Vaccines made up of DNA sequences that code for the antigenic protein of pathogens. When these DNA vaccines are injected into the body cells they are transcribed and translated to produce antigenic proteins. These elicit the immune response against the pathogen.
DNA vaccine prepared by using only the part of pathogenic genome that elicit immune response but not the whole killed or attenuated form of pathogen.

Technique Used to Produce DNA Vaccine:

1. Viral gene responsible to elicit immune response is extracted from the genome of the pathogen (Bacteria, Virus )
2. Expression plasmid is taken and with the help of genetic engineering techniques the viral gene is inserted into the vector.
3. These vectors are then transformed into the host bacterial cell.
4. In the host bacterial cell these plasmid along with pathogen gene gets amplified into many times.
5. Plasmid DNA is purified using down processing.
6. This purified plasmid DNA is ready to use as DNA vaccine.

Delivery Method:

DNA vaccine can be delivered via syringes either by intramuscular or interdermal route, or can be delivered using gene gun method where plasmid DNA are absorbed into the small gold particles then ballastically accelerated into the body cell. DNA vaccines can also be delivered into the body by other methods like liposome, nanoparticles.

How DNA Vaccine Works?

DNA vaccine produces immune response in the body mainly by two methods. They are Endogenous pathway or exogenous pathway.

Endogenous Pathway:

DNA vaccine is delivered into the muscle cell by any of the delivery methods. This plasmid DNA are absorbed into the nucleus of the cell and pathogenic genes are transcribed to form mRNA then these mRNA are translocated into the cytoplasm of the cell to produce proteins with the help of ribosome along with many translational proteins and enzymes. These produced antigenic peptides are then expressed in the MHC-1 receptor molecules. T-Helper cells identify these antigenic peptides presented by antigen presenting cells like MHC-1 and then elicit immunological response in the body. T-Helper cells multiply themselves and also produce Memory T-cells.

Exogenous Pathway:

After producing viral peptides in the cell these viral peptides come outside of the cell and are phagocytosed by antigen presenting cell these activated T-Helper cells and then they produce different types of cytokines against the pathogen. T-Helper cells in turn activate the B-cells, activated plasma B-cell produces the antibody against the pathogen and also produces the memory B-cells.

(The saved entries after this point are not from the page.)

(** The witness of X16: a started peer, shut down twice. *)
Lemma second_shutdown_witness :
  webapp_close Demo.lib = Return tt
  /\ calls (fst (shutdown Demo.lib (fst (shutdown Demo.lib (Demo.node "peer" [])))))
     = [CallWebappClose; CallConsumerClose; CallWebappClose; CallConsumerClose].
Proof.
  split; [reflexivity|].
  exact (proj2 (proj2 (proj2
           (second_shutdown_closes_again Demo.lib (Demo.node "peer" []) Handle Handle
              Undefined (Some (Undefined, Undefined)) eq_refl eq_refl eq_refl eq_refl)))).
Defined.

(** The witness of X17: a peer with its web console. *)
Lemma start_witness :
  initKafka (DemoBoot.up true) [Entry LInfo [Text (startingMsg (Demo.configs_of "peer"))]]
  = ([Entry LInfo [Text (startingMsg (Demo.configs_of "peer"))]], Return (Handle, Handle))
  /\ snd (start Demo.lib (DemoBoot.up true) (constructor (Demo.configs_of "peer")))
     = Return ReturnedThis
  /\ db (fst (start Demo.lib (DemoBoot.up true) (constructor (Demo.configs_of "peer"))))
     = Some [].
Proof.
  split; [reflexivity|].
  pose proof (start_wires_the_node Demo.lib (DemoBoot.up true)
                (constructor (Demo.configs_of "peer")) [] Handle Handle Handle _ _ _
                eq_refl eq_refl eq_refl) as H.
  split; [exact (proj1 H) | exact (proj1 (proj2 H))].
Defined.

(** The witness of X18: the broker cannot be reached. *)
Lemma failed_broker_witness :
  initKafka DemoBoot.kafka_down [Entry LInfo [Text (startingMsg (Demo.configs_of "peer"))]]
  = ([Entry LInfo [Text (startingMsg (Demo.configs_of "peer"))]],
     Throw (Error (J (JStr "Broker not available"))))
  /\ snd (start DemoBoot.lib_quiet DemoBoot.kafka_down (constructor (Demo.configs_of "peer")))
     = Return ReturnedUndefined
  /\ db (fst (start DemoBoot.lib_quiet DemoBoot.kafka_down
                (constructor (Demo.configs_of "peer"))))
     = Some [].
Proof.
  split; [reflexivity|].
  pose proof (failed_broker_leaves_the_ledger_set DemoBoot.lib_quiet DemoBoot.kafka_down
                (constructor (Demo.configs_of "peer")) [] _ _
                (Error (J (JStr "Broker not available"))) eq_refl eq_refl) as H.
  split; [exact (proj1 H) | exact (proj1 (proj2 H))].
Defined.
(** X16.  Entries 1 and 16 are the speeds of the agent and of its opponent
    in the unit of the feature array: 0.304 / 340 times the Euclidean norm
    of the three raw velocity readings, hence never negative. *)
Theorem X16_speed_entries :
  forall (env : Env) (s0 s1 : list R) (rest : list (list R))
         (o0 o1 : list R),
    normalize_all env (s0 :: s1 :: rest) = Ok [o0; o1] ->
    let speed := fun s =>
      0.304 / 340 * sqrt (nth 6 s 0 * nth 6 s 0 + nth 7 s 0 * nth 7 s 0
                          + nth 8 s 0 * nth 8 s 0) in
    nth 1 o0 0 = speed s0 /\ nth 16 o0 0 = speed s1
    /\ nth 1 o1 0 = speed s1 /\ nth 16 o1 0 = speed s0
    /\ 0 <= nth 1 o0 0 /\ 0 <= nth 1 o1 0.
Proof.
  intros env s0 s1 rest o0 o1 H speed.
  destruct (rows_inv env _ _ H)
    as (t0 & t1 & rest' & p0 & p1 & E & L0 & L1 & Er & H0 & H1).
  injection E as <- <- <-. injection Er as <- <-.
  unfold normalize in H0, H1.
  rewrite (normalize_entries _ _ _ _ env _ 0%nat s0 s1) in H0
    by (reflexivity || lia).
  rewrite (normalize_entries _ _ _ _ env _ 1%nat s1 s0) in H1
    by (reflexivity || lia).
  apply Ok_inj in H0, H1. subst o0 o1.
  assert (Hs : forall s,
             np_linalg_norm (skipn 3 (feature lonlat2dis env s)) = speed s).
  { intro s. unfold feature. destruct (lonlat2dis _ _ _ _) as [e n].
    cbn [skipn]. unfold speed.
    replace (nth 6 s 0 * 0.304 / 340) with (nth 6 s 0 * (0.304 / 340))
      by lra.
    replace (nth 7 s 0 * 0.304 / 340) with (nth 7 s 0 * (0.304 / 340))
      by lra.
    replace (nth 8 s 0 * 0.304 / 340) with (nth 8 s 0 * (0.304 / 340))
      by lra.
    apply norm_scale3. lra. }
  assert (Hpos : forall s, 0 <= speed s).
  { intro s. unfold speed. pose proof (sqrt_pos
      (nth 6 s 0 * nth 6 s 0 + nth 7 s 0 * nth 7 s 0
       + nth 8 s 0 * nth 8 s 0)). nra. }
  cbn [nth]. rewrite !Hs. repeat split; try reflexivity; apply Hpos.
Qed.
Lemma StreamInterfaces_beside_Close_is_all_or_nothing_witness :
  ∃ c, exec Camera.lib [false; false; false; false; false; true; true; true]
         (start (StreamInterfaces 8) Close Camera.open_state) = Some c
       ∧ thread_step Camera.lib (thA c) (shared c) ≠ TFaulted
       ∧ ∀ r, code (thA c) = Ret r →
              r = [mkStreamInterface (Some 20%positive) Camera.itf1;
                   mkStreamInterface (Some 21%positive) Camera.itf2]
              ∨ r = [].
Proof.
  assert (H := Close_before_StreamInterfaces).
  destruct (exec Camera.lib [false; false; false; false; false; true; true; true]
              (start (StreamInterfaces 8) Close Camera.open_state))
    as [c|] eqn:E; [| contradiction].
  exists c. split; [reflexivity |].
  apply (StreamInterfaces_beside_Close_is_all_or_nothing Camera.lib 8
           Camera.open_state Camera.open_state).
  - reflexivity.
  - rewrite (StreamInterfaces_run Camera.lib _ 10%positive Camera.the_handle
               [(20%positive, Camera.itf1); (21%positive, Camera.itf2)] 8);
      [reflexivity | reflexivity | reflexivity | reflexivity
      | exact Camera_stream_list | simpl; lia].
  - exact (exec_reachable Camera.lib _ _ _ E).
Defined.

Lemma catalog_queries_only_read_witness :
  ∃ l s', run Camera.lib (StreamInterfaces 8) Camera.open_state = Done l s'
          ∧ s' = Camera.open_state.
Proof.
  destruct (catalog_queries_only_read Camera.lib Camera.open_state) as (_ & H & _).
  pose (o := run Camera.lib (StreamInterfaces 8) Camera.open_state).
  assert (E : run Camera.lib (StreamInterfaces 8) Camera.open_state = o) by reflexivity.
  vm_compute in o. subst o.
  do 2 eexists. split; [exact E |]. exact (H 8%nat _ _ E).
Defined.
(** The conjuncts of [completes_create]. *)
Ltac completes_create_inv H :=
  let Hs := fresh "Hskip" in
  let Hc := fresh "Hcreate" in
  let Hn := fresh "Hbuffer" in
  let He := fresh "Hend" in
  unfold completes_create in H;
  apply andb_true_iff in H as [H He];
  apply andb_true_iff in H as [H Hn];
  apply andb_true_iff in H as [Hs Hc];
  apply negb_true_iff in Hs, Hc.

Lemma continue_create_no_completion st raw :
  completes_create st raw = false ->
  skipped (strip raw) = false -> is_create_table raw = false ->
  continue_create st (strip raw)
  = (if nonempty (create_statement st)
     then set_create_statement st
            (create_statement st ++ lit " " ++ strip raw)
     else st, Ok tt).
Proof.
  unfold completes_create. rewrite is_create_table_strip.
  intros Hcond Hs Hc. rewrite Hs, Hc in Hcond. cbn [negb andb] in Hcond.
  unfold continue_create.
  destruct (nonempty (create_statement st)); [|done].
  cbn [andb] in Hcond. by rewrite Hcond.
Qed.

Lemma step_no_completion st raw :
  completes_create st raw = false ->
  tables (step st raw).1 = tables st
  /\ length (files (step st raw).1) = length (files st)
  /\ (create_statement st <> [] -> create_statement (step st raw).1 <> []).
Proof.
  intros Hcond. unfold step.
  destruct (skipped (strip raw)) eqn:Hs; [done|].
  rewrite is_create_table_strip.
  destruct (is_create_table raw) eqn:Hc; cbn [fst].
  { repeat split; try done. intros _.
    unfold is_create_table in Hc.
    by apply startswith_upper_head in Hc as (c & u' & -> & _). }
  rewrite (continue_create_no_completion st raw) by done.
  set (st1 := if nonempty (create_statement st) then _ else st).
  assert (tables st1 = tables st /\ files st1 = files st
          /\ (create_statement st <> [] -> create_statement st1 <> []))
    as (Ht & Hf & Hb).
  { subst st1. destruct (nonempty (create_statement st)) eqn:Hn; [|done].
    repeat split; try done. intros _. cbn [create_statement set_create_statement].
    apply nonempty_true. by apply nonempty_app_l. }
  destruct (handle_insert_frame st1 (strip raw)) as (Ht2 & Hf2 & Hb2).
  destruct (process_insert_frame (handle_insert st1 (strip raw)) (strip raw))
    as (Ht3 & Hf3 & Hb3).
  rewrite Ht3, Hf3, Hb3, Ht2, Hf2, Hb2, Ht, Hf. done.
Qed.

Lemma handle_insert_empty_registry st line :
  tables st = ∅ -> current_insert st = [] -> handle_insert st line = st.
Proof.
  intros Ht Hi. unfold handle_insert.
  destruct (is_insert line).
  - destruct (get_table_name line) as [n|]; [|done].
    by rewrite Ht, lookup_empty.
  - by rewrite Hi.
Qed.

Lemma process_insert_idle st line :
  current_insert st = [] -> process_insert st line = (st, Ok tt).
Proof. intros Hi. unfold process_insert. by rewrite Hi. Qed.
(** * LocalLLM-trainable: the training script [train.py]

    A shallow embedding of [src/LocalLLM.API/train.py] and the properties of
    its orchestration logic: model-name normalisation, dataset construction,
    configuration merge, checkpoint detection and resume, artifact export,
    and the top-level error handler.

    Conventions.
    - A Python [str] is a [string]; its characters are the code points below
      256, so [ascii] stands for one character (not one UTF-8 byte).
    - A path is a POSIX path ([os.path] is [posixpath]).
    - Everything outside the script (the file system, the YAML and JSON
      parsers, torch, transformers, peft, datasets) is reached through
      [call]s answered by a platform; see [Section Platform]. *)

From Stdlib Require Import ZArith Lia Bool List Sorted Ascii String.
From stdpp Require Import base option list strings gmap.

Set Warnings "-register-all".

Local Open Scope string_scope.
Local Open Scope Z_scope.

(* ===================================================================== *)
(** * Python strings *)
(* ===================================================================== *)

Module PyStr.

(** [c.isspace()] for a code point below 256: TAB..CR, FS..US, SPACE,
    NEL (0x85) and NBSP (0xA0). *)
Definition isspace (c : ascii) : bool :=
  let n := nat_of_ascii c in
  ((9 <=? n) && (n <=? 13) || (28 <=? n) && (n <=? 32)
   || (n =? 133) || (n =? 160))%nat.

(** [c.lower()]: the ASCII capitals and the Latin-1 capitals 0xC0..0xDE
    (0xD7, the multiplication sign, is not a letter) move up by 32. *)
Definition lower_char (c : ascii) : ascii :=
  let n := nat_of_ascii c in
  if ((65 <=? n) && (n <=? 90)
      || (192 <=? n) && (n <=? 222) && negb (n =? 215))%nat
  then ascii_of_nat (n + 32) else c.

Fixpoint lower (s : string) : string :=
  match s with
  | EmptyString => EmptyString
  | String c r => String (lower_char c) (lower r)
  end.
(** C9, as the code has it. When every probe that fails does so with the
    exception its handler names (any [Exception] for the host name,
    [OSError] for the terminal name and for the terminal attributes,
    [RuntimeError] for the user count), [IssueData] is built, with
    ['localhost'] for a failed host name lookup, ['(none)'] for a failed
    terminal name, a baud rate of 0 when standard input is no terminal or
    its attributes cannot be read, and -1 for a failed user count. A banner
    file that does not exist is skipped: nothing is written and nothing is
    raised. *)
Theorem probe_failures_absorbed (pr : Probes) :
  (∀ e, gethostname pr = Raise e → is_Exception e = true) →
  (∀ e, ctermid pr = Raise e → is_OSError e = true) →
  (∀ e, stdin_isatty pr = true → tcgetattr_speed pr = Raise e → is_OSError e = true) →
  (∀ e, num_users pr = Raise e → is_RuntimeError e = true) →
  (∃ d, IssueData_init pr = Ok d
        ∧ hostname d = match gethostname pr with
                       | Ok h => h
                       | Raise _ => "localhost"
                       end
        ∧ tty_name d = match ctermid pr with
                       | Ok raw => format_tty_name raw
                       | Raise _ => "(none)"
                       end
        ∧ baud_rate d = (if stdin_isatty pr
                         then match tcgetattr_speed pr with
                              | Ok b => b
                              | Raise _ => 0%Z
                              end
                         else 0%Z)
        ∧ i_num_users d = match num_users pr with
                          | Ok n => n
                          | Raise _ => (-1)%Z
                          end)
  ∧ (∀ sys p g, issue_exists sys = false → issue_banner sys p g = Ok (tt, g))
  ∧ (∀ sys p g, lsb_exists sys = false → lsb_banner sys p g = Ok (tt, g)).
Proof.
  intros Hh Ht Hb Hu. split; [|split].
  - unfold IssueData_init.
    destruct (gethostname pr) as [h|e1] eqn:E1;
      [|rewrite (Hh e1 eq_refl)];
      (destruct (ctermid pr) as [raw|e2] eqn:E2;
        [|rewrite (Ht e2 eq_refl)]);
      (destruct (stdin_isatty pr) eqn:E3;
        [destruct (tcgetattr_speed pr) as [b|e3] eqn:E4;
          [|rewrite (Hb e3 eq_refl eq_refl)]|]);
      (destruct (num_users pr) as [n|e4] eqn:E5;
        [|rewrite (Hu e4 eq_refl)]);
      eexists; (split; [reflexivity|]); simpl; repeat split; reflexivity.
  - intros sys p g Hex. unfold issue_banner. rewrite Hex. reflexivity.
  - intros sys p g Hex. unfold lsb_banner. rewrite Hex. reflexivity.
Qed.

Lemma probe_failures_absorbed_witness :
  ∃ d, IssueData_init probes_failing = Ok d
       ∧ hostname d = "localhost"
       ∧ tty_name d = "(none)"
       ∧ baud_rate d = 0%Z
       ∧ i_num_users d = (-1)%Z.
Proof.
  refine (proj1 (probe_failures_absorbed probes_failing _ _ _ _)).
  - intros e [= <-]. reflexivity.
  - intros e [= <-]. reflexivity.
  - intros e _ [= <-]. reflexivity.
  - intros e [= <-]. reflexivity.
Defined.

(** C9, as the specification states it, fails: a banner file that exists
    and cannot be opened does not lose its banner only, the whole report
    ends with the [OSError]. And a probe that fails with an exception its
    handler does not name gets no fallback: the constructor ends with it. *)
Lemma unreadable_banner_fails_report :
  (issue_exists sys_issue_unreadable = true
   ∧ issue_open sys_issue_unreadable = Raise OSError
   ∧ run keys_repr repr_id init [] sys_issue_unreadable sample_opts fresh
     = Raise OSError)
  ∧ (lsb_exists sys_lsb_unreadable = true
     ∧ lsb_open sys_lsb_unreadable = Raise OSError
     ∧ run keys_repr repr_id init [] sys_lsb_unreadable sample_opts fresh
       = Raise OSError)
  ∧ IssueData_init probes_termios_error = Raise OtherException.
Proof.
  split; [|split]; [| |reflexivity];
    (split; [reflexivity|]; split; [reflexivity|]; vm_compute; reflexivity).
Qed.

End ProbeFacts.

(** * Further properties *)

(** ** Scanners *)

Module ScanFacts.
Import Str Re Plain Grouping Further StrFacts ReFacts.
Local Open Scope string_scope.
Local Open Scope nat_scope.
#[local] Arguments ceq : simpl never.

Lemma strip_from_fixed (s : string) :
  no_sgr_left s → strip_from false s = s.
Proof.
  induction s as [|c s IH]; intros Hs; simpl; [reflexivity|].
  destruct (ceq c ESC && has "m" s) eqn:E.
  - apply andb_true_iff in E as [Ec Em]. apply ceq_eq in Ec. subst c.
    rewrite (Hs EmptyString s eq_refl) in Em. discriminate.
  - f_equal. apply IH. intros a b Hab. apply (Hs (String c a) b).
    simpl. now rewrite Hab.
Qed.

Lemma len_strip_from (s : string) (skip : bool) : len (strip_from skip s) ≤ len s.
Proof.
  revert skip. induction s as [|c s IH]; intros skip; simpl; [lia|].
  destruct skip.
  - destruct (ceq c "m"); [specialize (IH false) | specialize (IH true)]; lia.
  - destruct (ceq c ESC && has "m" s); simpl;
      [specialize (IH true) | specialize (IH false)]; lia.
Qed.

(** X1. Stripping in plain mode is idempotent and never lengthens the
    text: what [re.sub] returns has nothing left to strip. *)
Theorem strip_sgr_idempotent (s : string) :
  strip_sgr (strip_sgr s) = strip_sgr s ∧ len (strip_sgr s) ≤ len s.
Proof.
  split; [|apply len_strip_from].
  unfold strip_sgr. apply strip_from_fixed.
  intros a b. apply PlainFacts.strip_from_no_sgr.
Qed.

Lemma has_false_app (c : ascii) (a b : string) :
  has c (a ++ b) = false ↔ has c a = false ∧ has c b = false.
Proof. rewrite has_app. apply orb_false_iff. Qed.

Lemma span_nonslash_app (a rest : string) :
  has "/" a = false →
  (rest = EmptyString ∨ ∃ r, rest = String "/" r) →
  span_nonslash (a ++ rest) = (a, rest).
Proof.
  intros Ha Hrest. induction a as [|c a IH]; simpl in *.
  - destruct Hrest as [->|[r ->]]; reflexivity.
  - destruct (ceq "/" c) eqn:E; [discriminate Ha|].
    unfold ceq in *. rewrite Ascii.eqb_sym in E. rewrite E.
    rewrite (IH Ha). reflexivity.
Qed.

(** X2. [format_tty_name] joins the two components of a terminal device
    path: [/dev/a/b], with [a] and [b] non-empty and free of slashes,
    becomes [ab]. *)
Theorem format_tty_name_joins (a b : string) :
  a ≠ EmptyString → b ≠ EmptyString →
  has "/" a = false → has "/" b = false →
  format_tty_name ("/dev/" ++ a ++ "/" ++ b) = a ++ b.
Proof.
  intros Ha Hb Hsa Hsb. unfold format_tty_name.
  change (strip_prefix "/dev/" ("/dev/" ++ a ++ "/" ++ b)) with (Some (a ++ "/" ++ b)).
  cbv iota beta.
  rewrite (span_nonslash_app a ("/" ++ b) Hsa) by (right; eexists; reflexivity).
  destruct a as [|c a]; [congruence|].
  change ("/" ++ b) with (String "/" b). cbv iota beta.
  rewrite <- (app_nil_r b) at 1.
  rewrite (span_nonslash_app b EmptyString Hsb) by (left; reflexivity).
  destruct b as [|d b]; [congruence|]. reflexivity.
Qed.

Lemma format_tty_name_joins_witness :
  format_tty_name ("/dev/" ++ "pts" ++ "/" ++ "3") = "pts" ++ "3".
Proof.
  apply (format_tty_name_joins "pts" "3"); (discriminate || reflexivity).
Defined.

Lemma dot_star_end_no_lf (r : string) :
  has LF r = false → dot_star_end r = Some EmptyString.
Proof.
  induction r as [|c r IH]; simpl; [reflexivity|].
  unfold ceq. rewrite (Ascii.eqb_sym c LF).
  destruct (Ascii.eqb LF c); [discriminate | exact IH].
Qed.

Lemma action_stem_span (s : string) :
  has LF s = false → action_stem s = fst (span_nonspace s).
Proof.
  induction s as [|c s IH]; simpl; [reflexivity|]. intros Hs.
  destruct (ceq LF c) eqn:El; [discriminate|].
  destruct (ceq c SP).
  - now rewrite (dot_star_end_no_lf s Hs).
  - rewrite (IH Hs). destruct (span_nonspace s). reflexivity.
Qed.

(** X3. For an action text without a line feed that does not start with a
    space, the name under which [print_mapping_changes] and [printActions]
    index the action (the text cut at its first space) is the name
    [actionSplit] returns and [formatAction] links. *)
Theorem action_stem_is_action_name (s : string) :
  has LF s = false → startswith " " s = false →
  action_stem s = fst (actionSplit s).
Proof.
  intros Hlf Hsp. rewrite (action_stem_span s Hlf). unfold actionSplit.
  pose proof (span_nonspace_app s) as Happ.
  destruct (span_nonspace s) as [a b] eqn:E. specialize (Happ a b eq_refl).
  destruct a as [|c a].
  - simpl in Happ. subst b. destruct s as [|x s]; [reflexivity|].
    simpl in E. simpl in Hsp. unfold ceq, SP in *.
    rewrite (Ascii.eqb_sym x " ") in E.
    destruct (Ascii.eqb " " x); [discriminate Hsp|].
    destruct (span_nonspace s); discriminate E.
  - destruct b as [|d r]; simpl.
    + now rewrite app_nil_r in Happ.
    + assert (Hr : has LF r = false).
      { rewrite <- Happ in Hlf. change (String c a ++ String d r)
          with (String c a ++ (chr d ++ r)) in Hlf.
        apply has_false_app in Hlf as [_ Hlf]. apply has_false_app in Hlf. tauto. }
      rewrite Hr. reflexivity.
Qed.

Lemma action_stem_is_action_name_witness :
  action_stem "goto_tab 1 2" = fst (actionSplit "goto_tab 1 2").
Proof.
  apply (action_stem_is_action_name "goto_tab 1 2"); reflexivity.
Defined.

End ScanFacts.

(** ** Triggers and their sort key *)

Module SplitFacts.
Import Str Re Sorting Diff Grouping Further StrFacts ReFacts SortFacts.
Local Open Scope string_scope.
Local Open Scope nat_scope.
#[local] Arguments ceq : simpl never.

Lemma has_cons (c d : ascii) (r : string) :
  has c (String d r) = if ceq c d then true else has c r.
Proof. reflexivity. Qed.

Lemma has_chr_ne (c d : ascii) : ceq d c = false → has c (chr d) = false.
Proof.
  intros H. unfold chr. rewrite has_cons. unfold ceq in *.
  rewrite Ascii.eqb_sym, H. reflexivity.
Qed.

Lemma split_mods_shape (s pending m k : string) :
  split_mods pending s = (m, k) → has SP pending = false →
  has SP m = false ∧ (m = EmptyString ∨ ∃ p, m = p ++ "+").
Proof.
  revert pending m k. induction s as [|c r IH]; intros pending m k; simpl.
  - intros [= <- <-] _. split; [reflexivity | left; reflexivity].
  - destruct (ceq c PLUS) eqn:Ep.
    + destruct pending as [|x p].
      * intros [= <- <-] _. split; [reflexivity | left; reflexivity].
      * destruct (split_mods EmptyString r) as [m' k'] eqn:Er.
        intros [= <- <-] Hp.
        destruct (IH EmptyString m' k' Er eq_refl) as [Hm' Hend].
        split.
        -- change (has SP (String x p ++ String PLUS m') = false).
           rewrite has_app, Hp. rewrite has_cons, Hm'. reflexivity.
        -- right. destruct Hend as [->|[q ->]].
           ++ exists (String x p). reflexivity.
           ++ exists (String x p ++ String PLUS q).
              rewrite app_assoc. reflexivity.
    + destruct (ceq c SP) eqn:Es.
      * intros [= <- <-] _. split; [reflexivity | left; reflexivity].
      * intros Hs Hp. apply (IH _ _ _ Hs).
        rewrite has_app, Hp. apply has_chr_ne. exact Es.
Qed.

Lemma mod_prefix_facts (t : string) :
  has SP (mod_prefix t) = false
  ∧ (mod_prefix t = EmptyString ∨ ∃ p, mod_prefix t = p ++ "+")
  ∧ (has PLUS t = false → mod_prefix t = EmptyString ∧ bare_key t = t).
Proof.
  unfold mod_prefix, bare_key, shortcutSplit.
  destruct (split_mods EmptyString t) as [m k] eqn:E.
  destruct (split_mods_shape _ _ _ _ E eq_refl) as [Hsp Hend].
  pose proof (split_mods_app _ _ _ _ E) as Happ. simpl in Happ.
  destruct (has LF k); simpl.
  - split; [reflexivity|]. split; [left; reflexivity|]. intros _. split; reflexivity.
  - split; [exact Hsp|]. split; [exact Hend|].
    intros Hplus. destruct Hend as [->|[p ->]].
    + split; [reflexivity | exact Happ].
    + rewrite <- Happ in Hplus. rewrite !has_app in Hplus.
      rewrite orb_false_iff in Hplus. destruct Hplus as [Hplus _].
      rewrite orb_false_iff in Hplus. destruct Hplus as [_ Hplus].
      discriminate Hplus.
Qed.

When actually pathogen attacks the body memory T-cells and the antibodies produced from the memory B-cell help the body to fight against these pathogens.


1. DNA vaccine elicits both the humoral and cell mediated immunity in the body.
2. DNA vaccine induces long term immunity.
3. DNA vaccines are stable for storage, refrigeration is not needed.


1. Extended immunostimulation induced by DNA vaccine may some time lead to the chronic inflammation.
2. Post translational modifications required by some pathogenic peptides sometimes do not occur in the body.
3. Integration of DNA vaccine into the host genome may lead to genetic toxicity.
4. Over expression of DNA vaccine may lead to the destruction of normal tissue.


Single plasmid with many pathogenic genes may be used to provide vaccination against many diseases.